Menopause and Lower Back Pain --Causes and Treatments
So many people suffer back pain as they get older, we’ve come to think of it as a “normal” result of aging. Perimenopause aches and pains are nothing new, so it follows that they could be even worse in full fledged meno. Right?
Well, pain may be common, but it’s not “normal.” It’s the body’s signal that something is wrong, and – spoiler alert – quite often, things that are wrong can be fixed.
As with many things going wonky at this time in our lives, the estrogen depletion of menopause may be playing a role in your back pain. A study done in China in 2017 looked at the spines of 1,566 women and 1,382 men of the same age.
Results? In the 15 years after menopause, women’s lumbar discs degenerated much more quickly. So if you’re feeling back pain, it’s important to act right away to protect your spine and your active future.
When it comes to bodies and dealing with pain, we turn, as we often do, to our fabulous physical therapists, Meagan and Brianna.
Menopause and lower back pain: causes and countermeasures
According to Meagan and Bri, there are lots of possible causes, including muscular pain or strain, herniated disc, problems with the SI joint (stay tuned for more on that in an upcoming blog), kidney stones, and issues with your bones.
For women in midlife and menopause, additional common issues might be postural changes resulting from pregnancy, changes in exercise form and technique, poor stability, poor activation of your core, and poor breathing.
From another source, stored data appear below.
Lemma can_trade_cooldown_witness :
  can_trade 61000000 61000005 (set_last_trade_time (Some 0%Z) (initial_world None))
  = (Ret true,
     set_last_trade_time (Some 61000005%Z)
       (set_last_trade_time (Some 0%Z) (initial_world None)), [])
  /\ can_trade 60999999 61000005 (set_last_trade_time (Some 0%Z) (initial_world None))
     = (Ret false, set_last_trade_time (Some 0%Z) (initial_world None), []).
Proof.
  split.
  - refine (proj1 (proj2
      (can_trade_cooldown (set_last_trade_time (Some 0%Z) (initial_world None))
         61000000 61000005 _)) 0%Z eq_refl _).
    + intros last H. cbv in H. injection H as <-. lia.
    + lia.
  - refine (proj1 (proj2 (proj2
      (can_trade_cooldown (set_last_trade_time (Some 0%Z) (initial_world None))
         60999999 61000005 _))) 0%Z eq_refl _).
    + intros last H. cbv in H. injection H as <-. lia.
    + lia.
Defined.

(** C2, as stated, fails at the boundary: 60 seconds (and up to just under
    61 seconds) after the stored time stamp [can_trade] still returns
    false. *)
Lemma can_trade_false_after_60_seconds :
  (60 * 1000000 <= 60000000 - 0)%Z
  /\ can_trade 60000000 60000000 (set_last_trade_time (Some 0%Z) (initial_world None))
     = (Ret false, set_last_trade_time (Some 0%Z) (initial_world None), [])
  /\ outcome (can_trade 60999999 60999999
                (set_last_trade_time (Some 0%Z) (initial_world None)))
     <> Ret true.
Proof.
  split; [lia |]. split; [reflexivity |]. discriminate.
Qed.

(** ** Labelling and prediction: claim C3 *)

Lemma In_combine_nth_error {A B} (l : list A) (l' : list B) (a : A) (b : B) :
  In (a, b) (combine l l') ->
  exists i, nth_error l i = Some a /\ nth_error l' i = Some b.
Proof.
  revert l'. induction l as [| x l IH]; intros [| y l'] H; simpl in H; try tauto.
  destruct H as [H | H].
  - injection H as -> ->. exists 0%nat. split; reflexivity.
  - destruct (IH l' H) as (i & Hi & Hi'). exists (S i). split; assumption.
Qed.

(** A row keeps a shifted value only if it has [horizon] rows after it. *)
Lemma shift_up_some (horizon : nat) (col : list Q) (i : nat) (a : Q) :
  nth_error (shift_up horizon col) i = Some (Some a) ->
  (i + horizon < List.length col)%nat.
Proof.
  unfold shift_up. intros H.
  assert (Hlen : List.length (skipn horizon (map Some col))
                 = (List.length col - horizon)%nat).
  { now rewrite length_skipn, length_map. }
  destruct (Nat.lt_ge_cases i (List.length col - horizon)) as [Hlt | Hge].
  - lia.
  - rewrite nth_error_app2 in H by lia.
    apply nth_error_In, repeat_spec in H. discriminate.
Qed.

Lemma iloc_last_In {A} (df : list A) (r : A) : iloc_last df = Ret r -> In r df.
Proof.
  unfold iloc_last. intros H. apply in_rev.
  destruct (rev df) as [| x l]; [discriminate |].
  injection H as ->. now left.
Qed.

(** Every row that [add_target] keeps has [horizon] rows after it in the
    frame it was given: the last [horizon] rows are always dropped. *)
Lemma add_target_drops_tail (df : list FeatureRow) (horizon : nat) (r : LabelledRow) :
  In r (add_target df horizon) ->
  exists i, nth_error df i = Some (row r) /\ (i + horizon < List.length df)%nat.
Proof.
  unfold add_target. intros H.
  apply filter_In in H. destruct H as [H Hkeep].
  apply in_map_iff in H. destruct H as ([fr s] & <- & H).
  apply In_combine_nth_error in H. destruct H as (i & Hdf & Hs).
  simpl in *. exists i. split; [exact Hdf |].
  apply andb_prop in Hkeep. destruct Hkeep as [_ Hfr].
  destruct s as [a |]; [| discriminate].
  apply shift_up_some in Hs. now rewrite length_map in Hs.
Qed.

(** The row on which [predict] asks the oracle, after the labelling with
    horizon 3, has at least three rows after it in the feature frame: it
    is never the row of the most recent bar. *)
Lemma predicted_row_lags (df : list FeatureRow) (r : LabelledRow) :
  iloc_last (add_target df 3) = Ret r ->
  exists i, nth_error df i = Some (row r) /\ (i + 3 < List.length df)%nat.
Proof.
  intros H. apply add_target_drops_tail. now apply iloc_last_In.
Qed.

(** C3 on the code.  On the sample series all five bars have a complete
    feature row, the most recent bar has time stamp 5, and the cycle asks
    the oracle about the row of the bar with time stamp 2: labelling has
    removed the rows of the three most recent bars before the prediction.
    On every frame, the row that [predict] takes after the labelling has
    at least three rows after it, so it is not the latest row. *)
Theorem prediction_on_stale_row :
  let env := sample_env (Some 100) 1000 (30, 10) accepting in
  let w := initial_world (Some revealing_model) in
  map timestamp sample_bars = [1; 2; 3; 4; 5]%Z
  /\ (exists rows,
        calculate_indicators (ta_indicators env) sample_bars 30 10 = Ret rows
        /\ map (fun r => timestamp (bar r)) rows = [1; 2; 3; 4; 5]%Z
        /\ map (fun r => timestamp (bar (row r))) (add_target rows 3) = [1; 2]%Z
        /\ predict (add_target rows 3) revealing_model = Ret (2%Z, 1))
  /\ In (Logged (ModelPrediction 2 1)) (trace (main env w))
  /\ ~ In (Logged (ModelPrediction 5 1)) (trace (main env w))
  /\ (forall df r,
        iloc_last (add_target df 3) = Ret r ->
        exists i, nth_error df i = Some (row r) /\ (i + 3 < List.length df)%nat).
Proof.
  intros env w. split; [reflexivity |]. split.
  - eexists. split; [reflexivity |]. repeat split.
  - split; [| split].
    + vm_compute. tauto.
    + vm_compute. intros H.
      repeat (destruct H as [H | H]; [discriminate H |]). exact H.
    + exact predicted_row_lags.
Qed.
Menopause and joint pain are often spoken in the same sentence, but many of the above factors can be mitigated through intention.
Also, a surprisingly big culprit? “Doing YouTube exercises that are inappropriate for their ability are a huge problem,” Brianna says. “Please don’t do that.”
If you really want to watch something on YouTube, check out our painful sex webinar.
So, first thing to do is figure out what’s causing the pain.
Best way to do that? See a doctor or a physical therapist and talk about what you might be doing (or not doing) that’s causing the hurt. Here’s a handy list to help you zero in on causes and fixes to help you have that conversation.
Is it your exercise program?
“There are lots of pieces of information you need to tell your doctor or PT,” says Bri. “How long does the pain last? Is it days or hours? Is it just muscle soreness from exercise, and is it triggered by a particular exercise? If it’s specific to an exercise, it may be as simple as changing position or modifying a little: tweak, rotate, breathe, and you may solve the problem.”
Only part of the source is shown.